A patient may interrupt his treatment means where the results fall short of expectations. The wishes of the patient (and of the family if the patient is incapacitated) must be considered in any withdrawal of treatment. Hospitals and health care facilities may judge that the investments, instruments, and personnel are disproportionate to the predicted results; however, a patient may still request such treatment. While the medical institutions may be pressured to make a value judgment on the patient's life as compared to the expense and predicted/expected outcome, the decision to continue or arrest treatment should rest with the patient.
One cannot impose on another the obligation to have recourse to a technique that is already in use but which carries a risk or is burdensome. Such a refusal is not morally the equivalent of suicide; on the contrary, such a refusal marks acceptance of the nature of the human condition or a desire to avoid the application of a medical procedure that is disproportionate to the expected results that are expected.
When death is imminent in spite of the means used, one is allowed to refuse forms of treatment that would only secure a precarious and burdensome prolongation of life. However, in such cases, the normal care due the sick person should never be interrupted, i.e., food and water should always be provided to a sick person as should pain mediation and other basic comfort care. Texas Right to Life holds that food and water are not forms of medical treatment but are basic necessities due any human suffering or healthy.
Food and water are indeed ordinary means and hence morally obligatory. That being said, there may be some instances in which a patient with an inoperative, obstructive gastrointestinal carcinoma could not logistically receive an artificial feeding tube. Other patients may have reached the point where digestion or processing food (even liquid food) is too burdensome or taxing on the bodily organs. Hydration in some form, however, should be employed. While there is never an obligation to use an ethically extraordinary means of treatment, these treatment options are optional and should be discussed and requested.

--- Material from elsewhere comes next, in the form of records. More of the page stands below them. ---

(** * Verification model of [planA_scrapper_danswer.py]

    A shallow embedding of the crawler [WebConnector], its link extractor
    [get_internal_links], the PDF reader [read_pdf_file] and the text
    normalizer [format_document_soup].  Python strings are modelled as
    ASCII strings ([Stdlib.Strings.String]); Python lists as Rocq lists in
    the same order (the last element is the one [list.pop()] removes). *)

From Stdlib Require Import String Ascii List ZArith Bool Lia.
Import ListNotations.
Open Scope string_scope.
Set Warnings "-register-all".

(** ** Python string primitives (ASCII fragment) *)
Module Py.

Definition chr (n : nat) : string := String (ascii_of_nat n) EmptyString.
Definition NL : string := chr 10.
Definition CR : string := chr 13.
Definition TAB : string := chr 9.

Definition is_nl (c : ascii) : bool :=
  Nat.eqb (nat_of_ascii c) 10 || Nat.eqb (nat_of_ascii c) 13.

(** [str.isspace] on one ASCII character. *)
Definition isspace (c : ascii) : bool :=
  let n := nat_of_ascii c in
  (Nat.leb 9 n && Nat.leb n 13) || (Nat.leb 28 n && Nat.leb n 31) || Nat.eqb n 32.

Definition is_sp (c : ascii) : bool := Nat.eqb (nat_of_ascii c) 32.

Fixpoint lstrip (s : string) : string :=
  match s with
  | EmptyString => EmptyString
  | String c r => if isspace c then lstrip r else s
  end.

Fixpoint rev_str (s : string) : string :=
  match s with
  | EmptyString => EmptyString
  | String c r => rev_str r ++ String c EmptyString
  end.

(** [str.strip()] *)
Definition strip (s : string) : string := rev_str (lstrip (rev_str (lstrip s))).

In cases where a treatment is ethically extraordinary and simultaneously futile and the patient and/or family demand such treatment, doctors and health care facilities are not legally or morally obligated to provide such treatment. In rare cases–usually when a patient is within minutes to hours of his death, withholding food, even if contrary to the patient or family's wishes is permissible as long as the patient is still receiving hydration. Withdrawal of food and water will result in death due to starvation/dehydration within 14 days. Moral actions require that intention, means, and end be evaluated accordingly in each case; denying or withdrawing nutrition and hydration intentionally (unless a patient is within minutes to hours of his death) to speed a person to his death constitutes an act of euthanasia and is morally equivalent to murder.